Task to complete: In the data that follows, every line containing the word "kMaximumIncludeDepth" should be returned.

[Dataset records]

(* ===== verification/PamStack.v ===== *)
(** PAM services as FIC reads them
    (fic/src/modules/identity_access/pam/PamConfiguration): the rules of a
    service file and the effective stack of a management group with its includes
    expanded.

    Finding and reading the file of a service is a parameter ([read_service]):
    its path and content, or nothing when it is missing or not trusted. A service
    is read once and cached, so one function stands for all readings. Error
    texts are left out. *)

From S2P Require Import Prelude ConfigFile OwnershipGrammar MutationValid TextLines.
Open Scope string_scope.
Open Scope nat_scope.

Inductive PamManagementGroup := GAuth | GAccount | GPassword | GSession.
Inductive PamIncludeKind := KNone | KInclude | KSubstack | KIncludeAll.

#[export] Instance PamManagementGroup_eq_dec : EqDecision PamManagementGroup.
Proof. solve_decision. Defined.
#[export] Instance PamIncludeKind_eq_dec : EqDecision PamIncludeKind.
Proof. solve_decision. Defined.

Record PamRule := mkRule {
  r_source : string;
  r_line : nat;
  r_group : PamManagementGroup;
  r_control : string;
  r_module : string;
  r_arguments : list string;
  r_includeKind : PamIncludeKind;
  r_includeTarget : string
}.

#[export] Instance PamRule_eq_dec : EqDecision PamRule.
Proof. solve_decision. Defined.

(** A rule, or the rule of a substack with its expanded stack. *)
Inductive PamStackEntry := mkEntry (rule : PamRule) (substack : list PamStackEntry).

Definition e_rule (e : PamStackEntry) : PamRule := let 'mkEntry r _ := e in r.
Definition e_substack (e : PamStackEntry) : list PamStackEntry := let 'mkEntry _ s := e in s.
Definition isSubstack (e : PamStackEntry) : bool := bool_decide (r_includeKind (e_rule e) = KSubstack).

Record PamEffectiveStack := mkStack {
  s_service : string;
  s_group : PamManagementGroup;
  s_entries : list PamStackEntry;
  s_sourceFiles : gset string
}.

Definition kMaximumIncludeDepth : nat := 32.
Definition kMaximumCollectedRules : N := 4096.

(** * One line *)

Definition validServiceName (service : string) : bool :=
  negb (is_empty service) && (String.length service <=? 255) &&
  all_chars (λ c, isalnum c || Ascii.eqb c "_" || Ascii.eqb c "-" || Ascii.eqb c ".") service.

Fixpoint skip_spaces (s : string) : string :=
  match s with String c s' => if isspace c then skip_spaces s' else s | EmptyString => "" end.

Fixpoint drop_trailing_spaces (s : string) : string :=
  match s with
  | EmptyString => ""
  | String c s' =>
      match drop_trailing_spaces s' with
      | EmptyString => if isspace c then "" else String c ""
      | r => String c r
      end
  end.

Definition trimCopy (s : string) : string := drop_trailing_spaces (skip_spaces s).

Definition backslash : Ascii.ascii := chr 92.
Definition dquote : Ascii.ascii := chr 34.

(** The parity of the backslashes at the end. *)
Fixpoint odd_tail (odd : bool) (s : string) : bool :=
  match s with
  | EmptyString => odd
  | String c s' => odd_tail (if Ascii.eqb c backslash then negb odd else false) s'
  end.

Definition hasUnescapedContinuation (line : string) : bool := odd_tail false line.

(** The variables of the two scanners. *)
Record Scan := mkScan { sc_quoted : bool; sc_escaped : bool; sc_depth : nat }.
Definition scan_start : Scan := mkScan false false 0.

Fixpoint strip_from (st : Scan) (s : string) : string :=
  match s with
  | EmptyString => ""
  | String c s' =>
      if sc_escaped st then String c (strip_from (mkScan (sc_quoted st) false (sc_depth st)) s')
      else if Ascii.eqb c backslash then String c (strip_from (mkScan (sc_quoted st) true (sc_depth st)) s')
      else if Ascii.eqb c dquote then String c (strip_from (mkScan (negb (sc_quoted st)) false (sc_depth st)) s')
      else if sc_quoted st then String c (strip_from st s')
      else if Ascii.eqb c "[" then String c (strip_from (mkScan false false (S (sc_depth st))) s')
      else if Ascii.eqb c "]" && (0 <? sc_depth st) then String c (strip_from (mkScan false false (pred (sc_depth st))) s')
      else if Ascii.eqb c "#" && (sc_depth st =? 0) then ""
      else String c (strip_from st s')
  end.

Definition stripComment (line : string) : string := strip_from scan_start line.

(** [current] is the token under construction. *)
Fixpoint tokenize_from (st : Scan) (current : string) (tokens : list string) (s : string) : option (list string) :=
  match s with
  | EmptyString =>
      if sc_escaped st || sc_quoted st || negb (sc_depth st =? 0) then None
      else Some (if is_empty current then tokens else (tokens ++ [current])%list)
  | String c s' =>
      let push := current +:+ String c "" in
      if sc_escaped st then tokenize_from (mkScan (sc_quoted st) false (sc_depth st)) push tokens s'
      else if Ascii.eqb c backslash then tokenize_from (mkScan (sc_quoted st) true (sc_depth st)) push tokens s'
      else if Ascii.eqb c dquote then tokenize_from (mkScan (negb (sc_quoted st)) false (sc_depth st)) push tokens s'
      else
        match (if sc_quoted st then Some (sc_depth st)
               else if Ascii.eqb c "[" then Some (S (sc_depth st))
               else if Ascii.eqb c "]" then match sc_depth st with 0 => None | S d => Some d end
               else Some (sc_depth st)) with
        | None => None
        | Some depth =>
            let st' := mkScan (sc_quoted st) false depth in
            if isspace c && negb (sc_quoted st) && (depth =? 0)
            then if is_empty current then tokenize_from st' "" tokens s' else tokenize_from st' "" (tokens ++ [current])%list s'
            else tokenize_from st' push tokens s'
        end
  end.

Definition tokenize (line : string) : option (list string) := tokenize_from scan_start "" [] line.

Definition parseManagementGroup (token : string) : option PamManagementGroup :=
  let token := match token with String "-" rest => rest | _ => token end in
  if String.eqb token "auth" then Some GAuth
  else if String.eqb token "account" then Some GAccount
  else if String.eqb token "password" then Some GPassword
  else if String.eqb token "session" then Some GSession
  else None.

(** [None]: malformed; [Some None]: nothing on the line. *)
Definition parseLogicalLine (source raw : string) (lineNumber : nat) : option (option PamRule) :=
  let line := trimCopy (stripComment raw) in
  if is_empty line then Some None
  else match tokenize line with
       | None => None
       | Some [] => Some None
       | Some (first :: rest) =>
           if String.eqb first "@include" then
             match rest with
             | [target] => if validServiceName target then Some (Some (mkRule source lineNumber GAuth "" "" [] KIncludeAll target)) else None
             | _ => None
             end
           else match parseManagementGroup first, rest with
                | Some group, control :: module :: arguments =>
                    if String.eqb control "include" || String.eqb control "substack" then
                      if validServiceName module
                      then Some (Some (mkRule source lineNumber group control "" [] (if String.eqb control "include" then KInclude else KSubstack) module))
                      else None
                    else Some (Some (mkRule source lineNumber group control module arguments KNone ""))
                | _, _ => None
                end
       end.

(** The lines [std::getline] gives. *)
Definition getlines (content : string) : list string := drop_last_if lf <$> chunks content.

Fixpoint drop_last (s : string) : string :=
  match s with EmptyString => "" | String c EmptyString => "" | String c s' => String c (drop_last s') end.

Definition add_rule (rules : list PamRule) (o : option PamRule) : list PamRule :=
  match o with None => rules | Some r => (rules ++ [r])%list end.

Fixpoint parse_rules (source : string) (lines : list string) (physical : nat) (logicalLine : string) (logicalNumber : nat)
    (rules : list PamRule) : option (list PamRule) :=
  match lines with
  | [] =>
      if is_empty logicalLine then Some rules
      else match parseLogicalLine source logicalLine logicalNumber with None => None | Some o => Some (add_rule rules o) end
  | line :: lines =>
      let physical := S physical in
      let number := if is_empty logicalLine then physical else logicalNumber in
      let logical := logicalLine +:+ line in
      if hasUnescapedContinuation logical then parse_rules source lines physical (drop_last logical +:+ " ") number rules
      else match parseLogicalLine source logical number with
           | None => None
           | Some o => parse_rules source lines physical "" number (add_rule rules o)
           end
  end.

Definition parseRulesContent (source content : string) : option (list PamRule) :=
  parse_rules source (getlines content) 0 "" 0 [].

(** * The effective stack *)

Definition pamManagementGroupName (group : PamManagementGroup) : string :=
  match group with GAuth => "auth" | GAccount => "account" | GPassword => "password" | GSession => "session" end.

Fixpoint flattenStack (e : PamStackEntry) : list PamRule :=
  let 'mkEntry rule substack := e in
  if bool_decide (r_includeKind rule = KSubstack) then concat (flattenStack <$> substack) else [rule].

Section configuration.
Context (read_service : string → option (string * string)).

Definition parseService (service : string) : option (string * list PamRule) :=
  match read_service service with
  | None => None
  | Some (path, content) => match parseRulesContent path content with None => None | Some rules => Some (path, rules) end
  end.

(** The number of entries so far and the files seen so far. *)
Definition Built : Type := list PamStackEntry * (N * gset string).

(** One rule of a service; [include] expands another service onto entries. *)
Definition build_rule (include : string → list PamStackEntry → N * gset string → option Built)
    (group : PamManagementGroup) (rule : PamRule) (built : Built) : option Built :=
  let '(entries, (count, files)) := built in
  match r_includeKind rule with
  | KIncludeAll => include (r_includeTarget rule) entries (count, files)
  | KInclude => if bool_decide (r_group rule = group) then include (r_includeTarget rule) entries (count, files) else Some built
  | KSubstack =>
      if negb (bool_decide (r_group rule = group)) then Some built
      else if (kMaximumCollectedRules <? count + 1)%N then None
      else match include (r_includeTarget rule) [] (count + 1, files)%N with
           | None => None
           | Some (substack, counts) => Some ((entries ++ [mkEntry rule substack])%list, counts)
           end
  | KNone =>
      if negb (bool_decide (r_group rule = group)) then Some built
      else if (kMaximumCollectedRules <? count + 1)%N then None
      else Some ((entries ++ [mkEntry rule []])%list, (count + 1, files)%N)
  end.

Fixpoint build_rules (include : string → list PamStackEntry → N * gset string → option Built) (group : PamManagementGroup)
    (rules : list PamRule) (built : Built) : option Built :=
  match rules with
  | [] => Some built
  | rule :: rules => match build_rule include group rule built with None => None | Some built => build_rules include group rules built end
  end.

(** [budget] is how deep the includes may still go: 33 at the top, where the
    source's [depth] is 0; with none left the source's depth is above its limit. *)
Fixpoint buildEffectiveStackRecursive (budget : nat) (group : PamManagementGroup) (recursion : gset string) (service : string)
    (entries : list PamStackEntry) (counts : N * gset string) : option Built :=
  match budget with
  | 0 => None
  | S budget =>
      let key := service +:+ ":" +:+ pamManagementGroupName group in
      if decide (key ∈ recursion) then None
      else match parseService service with
           | None => None
           | Some (path, rules) =>
               build_rules (buildEffectiveStackRecursive budget group ({[key]} ∪ recursion)) group rules
                 (entries, (counts.1, {[path]} ∪ counts.2))
           end
  end.

Definition buildEffectiveStack (service : string) (group : PamManagementGroup) : option PamEffectiveStack :=
  match buildEffectiveStackRecursive (S kMaximumIncludeDepth) group ∅ service [] (0%N, ∅) with
  | None => None
  | Some (entries, (_, files)) => Some (mkStack service group entries files)
  end.

Definition collectRules (service : string) (group : PamManagementGroup) : option (list PamRule * gset string) :=
  match buildEffectiveStack service group with
  | None => None
  | Some stack => Some (concat (flattenStack <$> s_entries stack), s_sourceFiles stack)
  end.
End configuration.

(** * Checks *)

Definition common_password : string := joined ((λ s, s +:+ eol)
  <$> ["# quality first";
       "password requisite pam_pwquality.so retry=3";
       "password [success=1 \";
       "default=ignore] pam_unix.so use_authtok # yescrypt";
       "password substack other"]).
Definition etc_pam (service : string) : option (string * string) :=
  if String.eqb service "passwd" then Some ("/etc/pam.d/passwd", "@include common-password" +:+ eol)
  else if String.eqb service "common-password" then Some ("/etc/pam.d/common-password", common_password)
  else if String.eqb service "other" then Some ("/etc/pam.d/other", "password required pam_deny.so" +:+ eol +:+ "auth required pam_deny.so")
  else None.

Example passwd_stack :
  match buildEffectiveStack etc_pam "passwd" GPassword with
  | Some stack =>
      (λ e, (r_line (e_rule e), r_control (e_rule e), r_module (e_rule e), r_arguments (e_rule e), length (e_substack e))) <$> s_entries stack =
        [(2, "requisite", "pam_pwquality.so", ["retry=3"], 0); (3, "[success=1  default=ignore]", "pam_unix.so", ["use_authtok"], 0); (5, "substack", "", [], 1)] ∧
      bool_decide (s_sourceFiles stack = {["/etc/pam.d/passwd"; "/etc/pam.d/common-password"; "/etc/pam.d/other"]}) = true
  | None => False
  end.
Proof. vm_compute. split; reflexivity. Qed.

(** An include of itself is refused. *)
Example cyclic_include : buildEffectiveStack (λ s, Some (s, "@include a" +:+ eol)) "a" GAuth = None.
Proof. by vm_compute. Qed.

Worked solution:
Definition kMaximumIncludeDepth : nat := 32.
  match buildEffectiveStackRecursive (S kMaximumIncludeDepth) group ∅ service [] (0%N, ∅) with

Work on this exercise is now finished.